Hello geogeiges, welcome to the forum.

I would write to Kohler and explain the problem. In reading on the internet, their 'Command' engines had an oil foaming problem in the lifter area which causes noise. They have a kit to solve this problem. Don't know if this applies to your engine, but it's worth a try.

Another possibility is that the decompression valve is causing the noise.


----------



## FredM (Nov 18, 2015)

have you removed the rod cap and checked the big end journal for grab from lack of oil ?, if the engine had a severe leak as you describe, the PO may have let the oil get too low, changing the oil seal will not be the cause of the noise, does your engine have the counter balance fitted?, there may be some wear in the bearing area if fitted.


----------



## geogeiges (Jun 22, 2016)

FredM said:


> have you removed the rod cap and checked the big end journal for grab from lack of oil ?, if the engine had a severe leak as you describe, the PO may have let the oil get too low, changing the oil seal will not be the cause of the noise, does your engine have the counter balance fitted?, there may be some wear in the bearing area if fitted.
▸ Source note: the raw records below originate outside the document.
(** * Hogwarts house points: the replication engine of
      [hogwarts_hauspunkte_react_app.jsx]

    A shallow embedding of the state reducer ([applyDelta], [onAdd],
    [resetAll]), the durable local store ([readLocal], [writeLocal]), the
    room binding ([sanitizeRoom]) and the three synchronisation effects of
    the component (initial load, realtime subscription, debounced upsert),
    followed by the properties the specification states about them.

    Conventions of the embedding.
    - A JavaScript string is a [string]; the host functions the source calls
      on strings ([toLowerCase], [trim], [JSON.parse]) are the fields of the
      class [Host].
    - A JavaScript number is a [number]: [NaN], an infinity, or an integer
      (the application only ever produces integers: [parseInt], [Math.floor],
      the literals 5 and 0); a sum is rounded to a double, so it is exact
      only while it stays below [2^53] in magnitude.
    - A plain object used as a dictionary is a [gmap string _]; nothing in
      the source checks the key set of such an object, so neither does its
      type here.
    - A timestamp string ([updated_at], [lastRemoteRef.current]) is an
      [isoTime]: the source only ever tests such a string for truthiness and
      feeds it to [new Date(_)].
    - [useState]/[useEffect] are modelled by an explicit engine state and a
      step function over events; the clock is a logical clock in the unit of
      [setTimeout] (milliseconds). *)

From Stdlib Require Import ZArith Ascii String List Lia.
From stdpp Require Import base option list gmap strings.

Set Warnings "-register-all".
Local Open Scope string_scope.
Local Open Scope Z_scope.

(** ** Constants and types (source lines 34-62) *)

Inductive House := Gryffindor | Slytherin | Ravenclaw | Hufflepuff.
(** The replacement of one character by [encode_basestring_ascii]:
    the table [ESCAPE_DCT], then a four-digit escape for what is not
    printable ASCII. *)
Definition escape_char (c : ascii) : string :=
  let n := N_of_ascii c in
  if (n =? 34)%N then String backslash (String dquote EmptyString)
  else if (n =? 92)%N then String backslash (String backslash EmptyString)
  else if (n =? 8)%N then String backslash "b"
  else if (n =? 12)%N then String backslash "f"
  else if (n =? 10)%N then String backslash "n"
  else if (n =? 13)%N then String backslash "r"
  else if (n =? 9)%N then String backslash "t"
  else if ((32 <=? n) && (n <=? 126))%N then String c EmptyString
  else String backslash
         (String "u" (String "0" (String "0"
            (String (hex_digit (n / 16)) (String (hex_digit (n mod 16))
               EmptyString))))).

Fixpoint escape (s : string) : string :=
  match s with
  | EmptyString => EmptyString
  | String c r => escape_char c ++ escape r
  end.

Definition encode_str (s : string) : string :=
  String dquote (escape s ++ String dquote EmptyString).

Definition digit_char (n : N) : ascii := ascii_of_N (48 + n).

(** Decimal digits of a natural number, most significant first. *)
Fixpoint digits (fuel : nat) (n : N) : string :=
  match fuel with
  | O => EmptyString
  | S f =>
      if (n <? 10)%N then String (digit_char n) EmptyString
      else digits f (n / 10) ++ String (digit_char (n mod 10)) EmptyString
  end.

Definition str_N (n : N) : string := digits (S (N.to_nat (N.log2 n))) n.

(** [int.__repr__]. *)
Definition str_Z (z : Z) : string :=
  match z with
  | Z0 => "0"
  | Zpos p => str_N (Npos p)
  | Zneg p => String "-" (str_N (Npos p))
  end.

Fixpoint spaces (n : nat) : string :=
  match n with
  | O => EmptyString
  | S k => String " " (spaces k)
  end.

(** A line break and the indentation of a nesting level. *)
Definition newline_indent (level : nat) : string :=
  String "010" (spaces (2 * level)).

(** [json.dumps(v, indent=2)] at a nesting level: the item separator is a
    comma and the new line, the key separator a colon and a space. *)
Fixpoint dump (level : nat) (v : json) {struct v} : string :=
  match v with
  | JNull => "null"
  | JBool true => "true"
  | JBool false => "false"
  | JInt n => str_Z n
  | JStr s => encode_str s
  | JArr [] => "[]"
  | JArr (x :: r) =>
      "[" ++ newline_indent (S level) ++ dump (S level) x
      ++ (fix more (l : list json) : string :=
            match l with
            | [] => EmptyString
            | y :: l' =>
                "," ++ newline_indent (S level) ++ dump (S level) y
                ++ more l'
            end) r
      ++ newline_indent level ++ "]"
  | JObj [] => "{}"
  | JObj ((k, x) :: r) =>
      "{" ++ newline_indent (S level) ++ encode_str k ++ ": "
      ++ dump (S level) x
      ++ (fix more (l : list (string * json)) : string :=
            match l with
            | [] => EmptyString
            | (k', y) :: l' =>
                "," ++ newline_indent (S level) ++ encode_str k' ++ ": "
                ++ dump (S level) y ++ more l'
            end) r
      ++ newline_indent level ++ "}"
  end.

Definition dumps (v : json) : string := dump 0 v.

(** *** Decoder *)

(** The white space the decoder skips between tokens. *)
Definition is_ws (c : ascii) : bool :=
  Ascii.eqb c " " || Ascii.eqb c "009" || Ascii.eqb c "010"
  || Ascii.eqb c "013".

Fixpoint skip_ws (s : string) : string :=
  match s with
  | EmptyString => EmptyString
  | String c r => if is_ws c then skip_ws r else s
  end.

Definition is_digit (c : ascii) : bool :=
  let n := N_of_ascii c in ((48 <=? n) && (n <=? 57))%N.

Definition hex_val (c : ascii) : option N :=
  let n := N_of_ascii c in
  if ((48 <=? n) && (n <=? 57))%N then Some (n - 48)%N
  else if ((97 <=? n) && (n <=? 102))%N then Some (n - 87)%N
  else if ((65 <=? n) && (n <=? 70))%N then Some (n - 55)%N
  else None.

(** The table [BACKSLASH] of the decoder. *)
Definition unescape (e : ascii) : option ascii :=
  if Ascii.eqb e dquote then Some dquote
  else if Ascii.eqb e backslash then Some backslash
  else if Ascii.eqb e "/" then Some "/"%char
  else if Ascii.eqb e "b" then Some "008"%char
  else if Ascii.eqb e "f" then Some "012"%char
  else if Ascii.eqb e "n" then Some "010"%char
  else if Ascii.eqb e "r" then Some "013"%char
  else if Ascii.eqb e "t" then Some "009"%char
  else None.

Definition push (c : ascii) (res : option (string * string))
  : option (string * string) :=
  match res with
  | Some (str, rest) => Some (String c str, rest)
  | None => None
  end.

(** [scanstring] from the character after the opening quote: the decoded
    string and what follows the closing quote.  In strict mode a control
    character inside the string is an error.  An escape naming a code point
    above 255 has no value in the model and is refused. *)
Fixpoint scanstring (strict : bool) (s : string)
  : option (string * string) :=
  match s with
  | EmptyString => None
  | String c r =>
      if Ascii.eqb c dquote then Some (EmptyString, r)
      else if Ascii.eqb c backslash then
        match r with
        | EmptyString => None
        | String e r1 =>
            if Ascii.eqb e "u" then
              match r1 with
              | String h1 (String h2 (String h3 (String h4 r2))) =>
                  match hex_val h1, hex_val h2, hex_val h3, hex_val h4 with
                  | Some a, Some b, Some c', Some d =>
                      let n := (((a * 16 + b) * 16 + c') * 16 + d)%N in
                      if (n <? 256)%N
                      then push (ascii_of_N n) (scanstring strict r2)
                      else None
                  | _, _, _, _ => None
                  end
              | _ => None
              end
            else
              match unescape e with
              | Some ch => push ch (scanstring strict r1)
              | None => None
              end
        end
      else if strict && (N_of_ascii c <? 32)%N then None
      else push c (scanstring strict r)
  end.

Fixpoint scan_digits (s : string) (acc : N) : N * string :=
  match s with
  | EmptyString => (acc, s)
  | String c r =>
      if is_digit c then scan_digits r (acc * 10 + (N_of_ascii c - 48))%N
      else (acc, s)
  end.

(** The integer part of [NUMBER_RE]: a lone zero, or a non-zero digit and
    the digits after it. *)
Definition scan_nat (s : string) : option (N * string) :=
  match s with
  | EmptyString => None
  | String c r =>
      if Ascii.eqb c "0" then Some (0%N, r)
      else if is_digit c then Some (scan_digits s 0%N)
      else None
  end.

(** What follows the integer part opens a fraction or an exponent, or is an
    error wherever a value may stand. *)
Definition float_follows (s : string) : bool :=
  match s with
  | EmptyString => false
  | String c _ => Ascii.eqb c "." || Ascii.eqb c "e" || Ascii.eqb c "E"
  end.

Definition scan_number (s : string) : option (json * string) :=
  match s with
  | EmptyString => None
  | String c r =>
      if Ascii.eqb c "-" then
        match scan_nat r with
        | Some (n, r') =>
            if float_follows r' then None
            else Some (JInt (- Z.of_N n), r')
        | None => None
        end
      else
        match scan_nat s with
        | Some (n, r') =>
            if float_follows r' then None else Some (JInt (Z.of_N n), r')
        | None => None
        end
  end.

(** [s] without the prefix [p], when it starts with it. *)
Fixpoint strip_prefix (p s : string) : option string :=
  match p with
  | EmptyString => Some s
  | String a p' =>
      match s with
      | EmptyString => None
      | String b s' => if Ascii.eqb a b then strip_prefix p' s' else None
      end
  end.

Definition literal (word : string) (v : json) (s : string)
  : option (json * string) :=
  match strip_prefix word s with
  | Some r => Some (v, r)
  | None => None
  end.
All bearing surfaces good. Camshaft end play .005". Valves fine, no scoring on stems, rockers fine. Will reassemble and use Kohler's oil. I suspect the oil foaming is the likely explanation. There is absolutely no sign of extreme wear or damage,


----------



## FredM (Nov 18, 2015)

thumbs up, a lot of the bigger singles seem to hammer or knock when starting up and running, I have just fitted a 19HP Briggs single to a Cub Cadet zero turn for a mate and this gets a hammer up when starting and running, I have owned a few big singles at times and these always hammered when running, hope the anti foaming oil fixes our problem


----------



## jhngardner367 (Apr 5, 2011)

Does the knocking change as the speed changes,or does it stay the same ?


----------



## geogeiges (Jun 22, 2016)

The noise does change with engine speed. To me it sounds like half crankshaft speed-camshaft.


----------



## geogeiges (Jun 22, 2016)

I've reassembled the engine after honing cylinder, lapping valves, and disassembling lifters then priming on reassembly. I used Kohler oil this time. Other than some minor lifter tap that went away after idling for 5 minutes the noise is gone. My conclusion is oil foaming. I never had a problem using Castrol GTX. I replaced nothing inside the engine.


----------



## FredM (Nov 18, 2015)

that is great,--- your motor is running like it should.


----------



## jhngardner367 (Apr 5, 2011)

Some engines can be sensitive to certain oils.
i won't use Pennzoil,in any engine.
I think it has to do with "additves"that some use.


----------